§ Stored data:
****
(** C2 on the empty environment. *)
Lemma configuration_failure_witness :
  configuration_missing Example.empty_environment = true
  /\ exists message,
      validate_config Example.empty_environment = Raise (ValueError message)
      /\ (message = "MIRO_CLIENT_ID environment variable is required"
          \/ message = "MIRO_CLIENT_SECRET environment variable is required")
      /\ forall name arguments p,
          lookup name TOOLS <> None -> miro_client p = None ->
          exists p',
            handle_tools_call Example.empty_environment (PStr name) arguments p
            = (Ok (error_content ("Error executing tool " ++ name ++ ": " ++ message)), p')
            /\ miro_client p' = None /\ stdout p' = stdout p.
Proof.
  split; [reflexivity|].
  apply (proj2 (configuration_failure_reported_not_fatal Example.empty_environment)).
  reflexivity.
Defined.

(** C2 fails on the empty environment: the process starts, answers
    initialize, answers a tool call with the configuration error as an
    isError result, and reaches the end of its input. *)
Lemma missing_configuration_does_not_stop_the_process :
  validate_config Example.empty_environment
  = Raise (ValueError "MIRO_CLIENT_ID environment variable is required")
  /\ main Example.empty_environment None []
          [Text (Document Example.initialize_request);
           Text (Document Example.get_auth_url_request)]
     = (Ok tt,
        {| miro_client := None; disk := None; remote := [];
           stdout :=
             [rpc_result (PNum 1) (handle_initialize (PDict []));
              rpc_result (PNum 2)
                (error_content ("Error executing tool get_auth_url: "
                                ++ "MIRO_CLIENT_ID environment variable is required"))];
           stderr := ["Error initializing Miro client: "
                      ++ "MIRO_CLIENT_ID environment variable is required"] |}).
Proof. split; reflexivity. Qed.

(** C8 on a line of 100000 opening brackets, and on a tools/call
    notification whose params are a number. *)
Lemma null_id_response_witness :
  is_JSONDecodeError Example.too_deep = false
  /\ handle_line Example.environment (Text (Rejected Example.too_deep))
                 Example.fresh_process
     = (Ok tt, Example.after_deep_line)
  /\ handle_line Example.environment (Text (Document Example.malformed_notification))
                 Example.fresh_process
     = (Ok tt, Example.after_malformed_notification)
  /\ request_id_of Example.malformed_notification = PNone
  /\ (stdout Example.after_malformed_notification = stdout Example.fresh_process
      \/ exists e p1,
          process_request Example.environment Example.malformed_notification
                          Example.fresh_process
          = (Raise e, p1)
          /\ stdout Example.after_malformed_notification
             = (stdout Example.fresh_process ++ [escaped_response e])%list).
Proof.
  assert (H : handle_line Example.environment
                (Text (Document Example.malformed_notification)) Example.fresh_process
              = (Ok tt, Example.after_malformed_notification))
    by reflexivity.
  split; [reflexivity|].
  split; [exact (proj1 (proj2 (parse_failure_and_null_id_responses
                                 Example.environment))
                       Example.too_deep Example.fresh_process eq_refl)|].
  split; [exact H|]. split; [reflexivity|].
  exact (proj2 (proj2 (parse_failure_and_null_id_responses Example.environment))
               Example.malformed_notification Example.fresh_process (Ok tt)
               Example.after_malformed_notification H eq_refl).
Defined.
Lemma extractPayloadChunks_loop_soft_cap (len : nat)
    (payloadEntries : list (string * value)) :
  forall i currentChunk count result,
    countWordsInRecord (VObj currentChunk) <= idealBatchItemSize cfg ->
    wf (currentChunk ++ payloadEntries) ->
    Forall (fun chunk =>
              countWordsInRecord (VObj (removelast chunk)) <= idealBatchItemSize cfg)
           result ->
    Forall (fun chunk =>
              countWordsInRecord (VObj (removelast chunk)) <= idealBatchItemSize cfg)
      (extractPayloadChunks_loop cfg len payloadEntries i currentChunk count result).
Proof.
  induction payloadEntries as [|[k v] rest IH]; intros i cur count result Hcap Hwf Hres.
  - exact Hres.
  - cbn [extractPayloadChunks_loop].
    rewrite (set_append k v cur rest Hwf).
    assert (Hwf' : wf ((cur ++ [(k, v)]) ++ rest))
      by (rewrite <- app_assoc; exact Hwf).
    destruct (idealBatchItemSize cfg <? countWordsInRecord (VObj (cur ++ [(k, v)])))
      eqn:Hsize; cbn [orb].
    + apply IH.
      * simpl. lia.
      * apply (wf_app_r (cur ++ [(k, v)])). exact Hwf'.
      * apply Forall_app. split; [exact Hres|].
        constructor; [|constructor]. rewrite removelast_last. exact Hcap.
    + apply Nat.ltb_ge in Hsize.
      destruct ((batchSize cfg <=? S count) || (i =? len - 1)).
      * apply IH.
        -- simpl. lia.
        -- apply (wf_app_r (cur ++ [(k, v)])). exact Hwf'.
        -- apply Forall_app. split; [exact Hres|].
           constructor; [|constructor]. rewrite removelast_last. exact Hcap.
      * apply IH; [exact Hsize | exact Hwf' | exact Hres].
Qed.

(** X2: the word limit is a soft one that only the entry closing a chunk
    may exceed: every chunk of a well-formed payload, without its last
    entry, counts at most [idealBatchItemSize] words. *)
Theorem extractPayloadChunks_soft_cap (payload : object) :
  wf payload ->
  Forall (fun chunk =>
            countWordsInRecord (VObj (removelast chunk)) <= idealBatchItemSize cfg)
         (extractPayloadChunks cfg payload).
Proof.
  intros Hwf. unfold extractPayloadChunks, entries.
  apply extractPayloadChunks_loop_soft_cap.
  - simpl. lia.
  - exact Hwf.
  - constructor.
Qed.

Lemma extractPayloadChunks_loop_fits (payloadEntries : list (string * value)) :
  forall i currentChunk result,
    payloadEntries <> [] ->
    length currentChunk + length payloadEntries <= batchSize cfg ->
    countWordsInRecord (VObj (currentChunk ++ payloadEntries)) <= idealBatchItemSize cfg ->
    wf (currentChunk ++ payloadEntries) ->
    extractPayloadChunks_loop cfg (i + length payloadEntries) payloadEntries i
      currentChunk (length currentChunk) result
    = result ++ [currentChunk ++ payloadEntries].
Proof.
  induction payloadEntries as [|[k v] rest IH]; intros i cur result Hne Hlen Hwords Hwf.
  - contradiction.
  - cbn [extractPayloadChunks_loop].
    rewrite (set_append k v cur rest Hwf).
    assert (Hlen' : length (cur ++ [(k, v)]) = S (length cur))
      by (rewrite length_app; simpl; lia).
    assert (Happ : (cur ++ [(k, v)]) ++ rest = cur ++ (k, v) :: rest)
      by (rewrite <- app_assoc; reflexivity).
    assert (Hsmall : (idealBatchItemSize cfg <? countWordsInRecord (VObj (cur ++ [(k, v)])))
                     = false).
    { apply Nat.ltb_ge. rewrite <- Happ, countWordsInRecord_app in Hwords. lia. }
    rewrite Hsmall. cbn [orb]. simpl length in Hlen.
    destruct rest as [|e rest'].
    + replace (i =? i + length [(k, v)] - 1) with true
        by (symmetry; apply Nat.eqb_eq; simpl; lia).
      rewrite orb_true_r. reflexivity.
    + replace (batchSize cfg <=? S (length cur)) with false
        by (symmetry; apply Nat.leb_gt; simpl in Hlen; lia).
      replace (i =? i + length ((k, v) :: e :: rest') - 1) with false
        by (symmetry; apply Nat.eqb_neq; simpl; lia).
      cbn [orb]. rewrite <- Hlen'.
      replace (i + length ((k, v) :: e :: rest')) with (S i + length (e :: rest'))
        by (simpl; lia).
      rewrite IH.
      * rewrite Happ. reflexivity.
      * discriminate.
      * rewrite Hlen'. simpl. simpl in Hlen. lia.
      * rewrite Happ. exact Hwords.
      * rewrite Happ. exact Hwf.
Qed.

(** X3: a payload that fits one batch is not split: a non-empty
    well-formed payload with at most [batchSize] entries and at most
    [idealBatchItemSize] words comes back as one chunk, the payload
    itself. *)
Theorem extractPayloadChunks_one_batch (payload : object) :
  payload <> [] ->
  length payload <= batchSize cfg ->
  countWordsInRecord (VObj payload) <= idealBatchItemSize cfg ->
  wf payload ->
  extractPayloadChunks cfg payload = [payload].
Proof.
  intros Hne Hlen Hwords Hwf. unfold extractPayloadChunks, entries.
  exact (extractPayloadChunks_loop_fits payload 0 [] [] Hne Hlen Hwords Hwf).
Qed.

Lemma extractPayloadChunks_loop_singletons (len : nat)
    (payloadEntries : list (string * value)) :
  forall i result,
    batchSize cfg <= 1 ->
    ~ In "__proto__" (keys payloadEntries) ->
    extractPayloadChunks_loop cfg len payloadEntries i [] 0 result
    = result ++ map (fun entry => [entry]) payloadEntries.
Proof.
  induction payloadEntries as [|[k v] rest IH]; intros i result Hb Hproto.
  - simpl. rewrite app_nil_r. reflexivity.
  - cbn [extractPayloadChunks_loop].
    assert (Hset : set k v [] = [(k, v)]).
    { unfold set. destruct (String.eqb_spec k "__proto__") as [->|_]; [|reflexivity].
      exfalso. apply Hproto. left. reflexivity. }
    rewrite Hset.
    replace (batchSize cfg <=? 1) with true by (symmetry; apply Nat.leb_le; exact Hb).
    rewrite orb_true_r. cbn [orb].
    rewrite IH; [|exact Hb|intros Hin; apply Hproto; right; exact Hin].
    rewrite <- app_assoc. reflexivity.
Qed.

(** X4: with a batch size of one (or zero) every entry is a chunk of its
    own, whatever the word limit: the chunks are the payload's entries,
    one by one and in order. *)
Theorem extractPayloadChunks_batch_of_one (payload : object) :
  batchSize cfg <= 1 ->
  ~ In "__proto__" (keys payload) ->
  extractPayloadChunks cfg payload = map (fun entry => [entry]) payload.
Proof.
  intros Hb Hproto. unfold extractPayloadChunks, entries.
  exact (extractPayloadChunks_loop_singletons (length payload) payload 0 [] Hb Hproto).
Qed.

End ChunkShape.

Section ChunkShapeInstances.

Import Example.

(** X1 at the three-entry payload and the default configuration. *)
Lemma extractPayloadChunks_chunk_sizes_witness :
  1 <= batchSize config25
  /\ JsObject.wf payload3
  /\ Forall (fun chunk => 1 <= length chunk <= batchSize config25)
            (extractPayloadChunks config25 payload3).
Proof.
  split; [simpl; lia|]. split; [solve_wf|].
  apply (extractPayloadChunks_chunk_sizes config25 payload3); [simpl; lia | solve_wf].
Defined.

(** X2 at the three-entry payload and a limit of two words: the first
    chunk is closed by the entry that takes it to three words. *)
Lemma extractPayloadChunks_soft_cap_witness :
  JsObject.wf payload3
  /\ Forall (fun chunk =>
               countWordsInRecord (VObj (removelast chunk)) <= idealBatchItemSize tight)
            (extractPayloadChunks tight payload3)
  /\ extractPayloadChunks tight payload3
     = [[("7", VStr "seven"); ("title", VStr "Hello world")];
        [("body", VStr "Good morning")]].
Proof.
  split; [solve_wf|]. split; [|reflexivity].
  apply (extractPayloadChunks_soft_cap tight payload3). solve_wf.
Defined.

(** X3 at the three-entry payload and the default configuration. *)
Lemma extractPayloadChunks_one_batch_witness :
  extractPayloadChunks config25 payload3 = [payload3].
Proof.
  apply (extractPayloadChunks_one_batch config25 payload3);
    [discriminate | simpl; lia | vm_compute; lia | solve_wf].
Defined.

(** X4 at the three-entry payload and a batch size of one. *)
Lemma extractPayloadChunks_batch_of_one_witness :
  extractPayloadChunks config1 payload3 = map (fun entry => [entry]) payload3.
Proof.
  apply (extractPayloadChunks_batch_of_one config1 payload3);
    [simpl; lia | simpl; intuition discriminate].
Defined.

End ChunkShapeInstances.

(* ================================================================== *)
(** ** The aggregate of the chunk results *)

Section Aggregation.

Import JsObject.

Local Abbreviation assign target source :=
  (fold_left (fun t' kv => set (fst kv) (snd kv) t') source target).

Lemma assign_appends (source : list (string * value)) :
  forall target : object, wf (target ++ source) -> assign target source = target ++ source.
Proof.
  induction source as [|[k v] source IH]; intros target Hwf; simpl.
  - now rewrite app_nil_r.
  - rewrite (set_append k v target source Hwf).
    rewrite IH; rewrite <- app_assoc; [reflexivity | exact Hwf].
Qed.

Lemma Object_assign_concat (chunks : list object) :
  forall target,
    Object_assign target (map VObj chunks) = assign target (concat chunks).
Proof.
  unfold Object_assign.
  induction chunks as [|c chunks IH]; intros target; simpl; [reflexivity|].
  rewrite IH, fold_left_app. reflexivity.
Qed.

(** Splitting a well-formed payload into chunks and merging the chunks
    again gives the payload back. *)
Lemma Object_assign_chunks (cfg : config) (payload : object) :
  wf payload ->
  Object_assign [] (map VObj (extractPayloadChunks cfg payload)) = payload.
Proof.
  intro Hwf. rewrite Object_assign_concat.
  pose proof (extractPayloadChunks_concat cfg payload Hwf) as Hc.
  unfold entries in Hc. rewrite map_id in Hc. rewrite Hc.
  apply (assign_appends payload []). exact Hwf.
Qed.

Lemma get_define_same (k : string) (v : value) (o : object) :
  get k (define k v o) = Some v.
Proof.
  induction o as [|[k' v'] o IH]; simpl.
  - now rewrite String.eqb_refl.
  - destruct (String.eqb_spec k k') as [->|Hne]; simpl.
    + now rewrite String.eqb_refl.
    + destruct (goes_before k k'); simpl.
      * now rewrite String.eqb_refl.
      * apply String.eqb_neq in Hne. rewrite Hne. exact IH.
Qed.

Lemma get_define_other (k k0 : string) (v : value) (o : object) :
  k <> k0 -> get k (define k0 v o) = get k o.
Proof.
  intro Hne. apply String.eqb_neq in Hne.
  induction o as [|[k' v'] o IH]; simpl.
  - now rewrite Hne.
  - destruct (String.eqb_spec k0 k') as [->|Hne']; simpl.
    + now rewrite Hne.
    + destruct (goes_before k0 k'); simpl.
      * now rewrite Hne.
      * destruct (String.eqb k k'); [reflexivity | exact IH].
Qed.

Lemma get_None_keys (k : string) (o : object) :
  ~ In k (keys o) -> get k o = None.
Proof.
  induction o as [|[k' v'] o IH]; intro Hin; simpl; [reflexivity|].
  destruct (String.eqb_spec k k') as [->|_].
  - exfalso. apply Hin. now left.
  - apply IH. intro H. apply Hin. now right.
Qed.

Lemma get_assign (k : string) (source : list (string * value)) :
  k <> "__proto__" -> NoDup (keys source) ->
  forall target,
    get k (assign target source)
    = match get k source with Some v => Some v | None => get k target end.
Proof.
  intros Hk.
  induction source as [|[k0 v0] source IH]; intros Hnd target; simpl; [reflexivity|].
  inversion Hnd as [|? ? Hnotin Hnd']; subst.
  rewrite (IH Hnd'). destruct (String.eqb_spec k k0) as [->|Hne].
  - rewrite (get_None_keys k0 source Hnotin). unfold set.
    apply String.eqb_neq in Hk. rewrite Hk. apply get_define_same.
  - destruct (get k source); [reflexivity|].
    unfold set. destruct (String.eqb k0 "__proto__"); [reflexivity|].
    now apply get_define_other.
Qed.
(** * SubdivMesh: half-edge topology, validity and interpolation cache

    A shallow embedding of [kernels/common/scene_subdiv_mesh.h].  Machine
    integers are values of [Z] with their wrap-around written out, single
    precision floats are [spec_float] values, buffers and vectors are lists
    read with [!!].  Parts of the mesh whose code lives in other files of the
    library (the half-edge record, the topology builder, the tessellation
    cache) are modelled from the specification and marked as such. *)

From Stdlib Require Import ZArith Lia Bool List.
From Stdlib Require Import Floats.SpecFloat.
From stdpp Require Import base option list sorting gmap.

Local Open Scope Z_scope.

(** ** Machine integers *)

(** [uint32_t], [uint64_t] and [size_t] (64 bits wide on the x86-64 targets
    of the library) are ranges of [Z]; every arithmetic result is reduced
    with [wrap]. *)
Definition wrap (bits x : Z) : Z := x mod 2 ^ bits.

Definition is_uint32 (x : Z) : Prop := 0 <= x < 2 ^ 32.
Definition is_uint64 (x : Z) : Prop := 0 <= x < 2 ^ 64.
Definition is_size_t (x : Z) : Prop := 0 <= x < 2 ^ 64.

Definition size_add (a b : Z) : Z := wrap 64 (a + b).
Definition size_mul (a b : Z) : Z := wrap 64 (a * b).

(** ** [SubdivMesh::Edge] *)

Module Edge.

(** start and end vertex of the edge *)
Record t : Type := Edge { v0 : Z; v1 : Z }.

(** [operator uint64_t]: a 64 bit identifier that is unique for the not
    oriented edge. *)
Definition to_uint64 (e : t) : Z :=
  let p0 := v0 e in
  let p1 := v1 e in
  let '(p0, p1) := if p0 <? p1 then (p1, p0) else (p0, p1) in
  Z.lor (wrap 64 (Z.shiftl (wrap 64 p0) 32)) (wrap 64 p1).

End Edge.

(** ** Interpolation slots *)

Definition numInterpolationSlots4 (stride : Z) : Z := size_add stride 15 / 16.
Definition numInterpolationSlots8 (stride : Z) : Z := size_add stride 31 / 32.

(** [avx] is the build configuration ([__AVX__] defined or not); this is
    the local [slots] of [interpolationSlot]. *)
Definition slotsPerPrimitive (avx : bool) (stride : Z) : Z :=
  if avx then numInterpolationSlots8 stride else numInterpolationSlots4 stride.

(** The [assert] is kept: a slot outside the slot count has no result. *)
Definition interpolationSlot (avx : bool) (prim slot stride : Z) : option Z :=
  let slots := slotsPerPrimitive avx stride in
  if slot <? slots then Some (size_add (size_mul slots prim) slot) else None.

(** Ceiling of a quotient of non-negative integers. *)
Definition ceil_div (a b : Z) : Z := a / b + (if a mod b =? 0 then 0 else 1).

(** ** Single precision floats *)

Module Float32.

(** A [float] is a binary32 value: a [spec_float] that is [valid_binary]
    for a 24 bit mantissa and [emax = 128]. *)
Definition t : Type := spec_float.
Definition prec : Z := 24.
Definition emax : Z := 128.
Definition is_float32 (x : t) : bool := valid_binary prec emax x.
Lemma preserves_check_unique ct : preserves cleaned_by_UrlForm (UrlForm.check_unique ct).
Proof.
  apply preserves_bind; [apply preserves_cleaned_get|]. intros url.
  destruct (negb (truthy url)); [|apply preserves_ret].
  apply preserves_bind; [apply preserves_cleaned_get|]. intros g.
  apply preserves_bind; [apply preserves_cleaned_getitem|]. intros oid.
  apply preserves_bind; [apply reads_preserves, reads_Url_filter_exclude_exists|].
  intros [|]; [|apply preserves_ret]. apply preserves_add_error. by right.
Qed.

Lemma preserves_resolve url_type content_object site :
  preserves cleaned_by_UrlForm (UrlForm.resolve url_type content_object site).
Proof.
  apply preserves_bind; [apply reads_preserves, reads_lookup|]. intros found.
  apply preserves_bind; [apply preserves_check_unique|]. intros _.
  apply preserves_cleaned_setitem. by right.
Qed.

Lemma preserves_clean : preserves cleaned_by_UrlForm UrlForm.clean.
Proof.
  apply preserves_bind; [apply preserves_cleaned_get|]. intros url_type.
  apply preserves_bind; [apply preserves_cleaned_get|]. intros content_object.
  cbv zeta. apply preserves_bind.
  { apply preserves_blank_others. intros n Hn. by left. }
  intros _. destruct (UrlForm.is_basic url_type) eqn:Hbasic.
  - apply preserves_bind; [apply preserves_get_world|]. intros w.
    case_bool_decide; [|apply preserves_ret].
    apply preserves_bind; [apply preserves_cleaned_getitem|]. intros v.
    destruct (negb (truthy v)); [|apply preserves_ret].
    apply preserves_add_error. left.
    destruct url_type; try discriminate. unfold UrlForm.is_basic in Hbasic.
    apply bool_decide_eq_true_1 in Hbasic. exact Hbasic.
  - destruct (truthy content_object).
    + apply preserves_bind; [apply preserves_cleaned_get|]. intros site.
      apply preserves_try; [apply preserves_resolve|].
      intros e h He. destruct e; try discriminate. injection He as <-.
      apply preserves_bind; [apply preserves_data_getitem|]. intros s.
      apply preserves_add_error. by right.
    + apply preserves_add_error. by right.
Qed.



(** ** [HtmlLinkForm.clean] *)

(** C2. A submission whose [url_grouper] did not pass field cleaning (the
    field is required, an empty value leaves no entry in the cleaned data)
    makes [clean] raise [KeyError], which the form machinery does not
    catch: the exception leaves [full_clean] instead of becoming an error
    of the form. *)
Theorem link_clean_missing_grouper w :
  cleaned_data (self w) !! "url_grouper" = None ->
  _clean_form HtmlLinkForm.clean w = Raise (KeyError "url_grouper") w
  /\ full_clean HtmlLinkForm.clean w = Raise (KeyError "url_grouper") w.
Proof.
  intros Hnone.
  assert (H : _clean_form HtmlLinkForm.clean w = Raise (KeyError "url_grouper") w).
  { unfold _clean_form, HtmlLinkForm.clean, try_except. mstep.
    unfold cleaned_getitem. by rewrite Hnone. }
  split; [done|]. unfold full_clean. mstep. by rewrite H.
Qed.

Lemma link_clean_missing_grouper_witness :
  full_clean HtmlLinkForm.clean
    (Sample.link_form ∅ {[ "url_grouper" := ["This field is required."] ]})
  = Raise (KeyError "url_grouper")
      (Sample.link_form ∅ {[ "url_grouper" := ["This field is required."] ]}).
Proof.
  exact (proj2 (link_clean_missing_grouper
                  (Sample.link_form ∅ {[ "url_grouper" := ["This field is required."] ]})
                  eq_refl)).
Defined.

(** C3. With a [url_grouper] string in the cleaned data of a form that has
    no field named [url]: a string that [int] rejects, and a key that no
    [UrlGrouper] has, both end in the [ValueError] that [add_error] raises
    for the unknown field [url], and no error is filed; a key that a
    [UrlGrouper] has puts that grouper in the cleaned data. *)
Theorem link_clean_outcomes w s :
  "url" ∉ fields (self w) ->
  errors (self w) !! "url" = None ->
  cleaned_data (self w) !! "url_grouper" = Some (VStr s) ->
  (py_int s = None ->
     HtmlLinkForm.clean w
     = Raise (ValueError ("'" +:+ class_name (self w) +:+ "' has no field named 'url'.")) w)
  /\ (forall z, py_int s = Some z -> z ∉ url_groupers (db w) ->
        HtmlLinkForm.clean w
        = Raise (ValueError ("'" +:+ class_name (self w)
                             +:+ "' has no field named 'url'.")) w)
  /\ (forall z, py_int s = Some z -> z ∈ url_groupers (db w) ->
        HtmlLinkForm.clean w
        = Return tt (set_cleaned_data
                       (<["url_grouper" := VGrouper z]> (cleaned_data (self w))) w)).
Proof.
  intros Hfield Herr Hcd.
  assert (Hadd : forall msg,
             add_error "url" msg w
             = Raise (ValueError ("'" +:+ class_name (self w)
                                  +:+ "' has no field named 'url'.")) w).
  { intros msg. unfold add_error, add_error_list. rewrite Herr.
    rewrite (bool_decide_true ("url" ≠ NON_FIELD_ERRORS)) by done.
    by rewrite (bool_decide_true _ Hfield). }
  unfold HtmlLinkForm.clean, try_except. mstep.
  rewrite (cleaned_getitem_run _ _ _ Hcd). cbv beta iota.
  unfold builtin_int, UrlGrouper_get, get_world. mstep.
  repeat split.
  - intros Hs. rewrite Hs. apply Hadd.
  - intros z Hs Hz. rewrite Hs. unfold raise. cbv beta iota.
    rewrite (bool_decide_false _ Hz). apply Hadd.
  - intros z Hs Hz. rewrite Hs. cbv beta iota. by rewrite (bool_decide_true _ Hz).
Qed.

Lemma link_clean_outcomes_witness :
  HtmlLinkForm.clean (Sample.link_form {[ "url_grouper" := VStr "abc" ]} ∅)
  = Raise (ValueError "'HtmlLinkForm' has no field named 'url'.")
      (Sample.link_form {[ "url_grouper" := VStr "abc" ]} ∅)
  /\ HtmlLinkForm.clean (Sample.link_form {[ "url_grouper" := VStr "11" ]} ∅)
     = Raise (ValueError "'HtmlLinkForm' has no field named 'url'.")
         (Sample.link_form {[ "url_grouper" := VStr "11" ]} ∅)
  /\ HtmlLinkForm.clean (Sample.link_form {[ "url_grouper" := VStr "10" ]} ∅)
     = Return tt (Sample.link_form {[ "url_grouper" := VGrouper 10 ]} ∅).
Proof.
  assert (Hfield : forall cd, "url" ∉ fields (self (Sample.link_form cd ∅)))
    by (intros cd; by_decide).
  split; [|split].
  - exact (proj1 (link_clean_outcomes
                     (Sample.link_form {[ "url_grouper" := VStr "abc" ]} ∅) "abc"
                     (Hfield _) eq_refl eq_refl) eq_refl).
  - refine (proj1 (proj2 (link_clean_outcomes
                            (Sample.link_form {[ "url_grouper" := VStr "11" ]} ∅) "11"
                            (Hfield _) eq_refl eq_refl))
              11 eq_refl _).
    by_decide.
  - refine (proj2 (proj2 (link_clean_outcomes
                            (Sample.link_form {[ "url_grouper" := VStr "10" ]} ∅) "10"
                            (Hfield _) eq_refl eq_refl))
              10 eq_refl _).
    by_decide.
Defined.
****
§ Your goal: Begin with the first line of the records and finish with the line containing "rpc_result (PNum 2)". Reproduce those lines exactly, both ends included, and nothing else.

§ Output of the exercise:
(** C2 on the empty environment. *)
Lemma configuration_failure_witness :
  configuration_missing Example.empty_environment = true
  /\ exists message,
      validate_config Example.empty_environment = Raise (ValueError message)
      /\ (message = "MIRO_CLIENT_ID environment variable is required"
          \/ message = "MIRO_CLIENT_SECRET environment variable is required")
      /\ forall name arguments p,
          lookup name TOOLS <> None -> miro_client p = None ->
          exists p',
            handle_tools_call Example.empty_environment (PStr name) arguments p
            = (Ok (error_content ("Error executing tool " ++ name ++ ": " ++ message)), p')
            /\ miro_client p' = None /\ stdout p' = stdout p.
Proof.
  split; [reflexivity|].
  apply (proj2 (configuration_failure_reported_not_fatal Example.empty_environment)).
  reflexivity.
Defined.

(** C2 fails on the empty environment: the process starts, answers
    initialize, answers a tool call with the configuration error as an
    isError result, and reaches the end of its input. *)
Lemma missing_configuration_does_not_stop_the_process :
  validate_config Example.empty_environment
  = Raise (ValueError "MIRO_CLIENT_ID environment variable is required")
  /\ main Example.empty_environment None []
          [Text (Document Example.initialize_request);
           Text (Document Example.get_auth_url_request)]
     = (Ok tt,
        {| miro_client := None; disk := None; remote := [];
           stdout :=
             [rpc_result (PNum 1) (handle_initialize (PDict []));
              rpc_result (PNum 2)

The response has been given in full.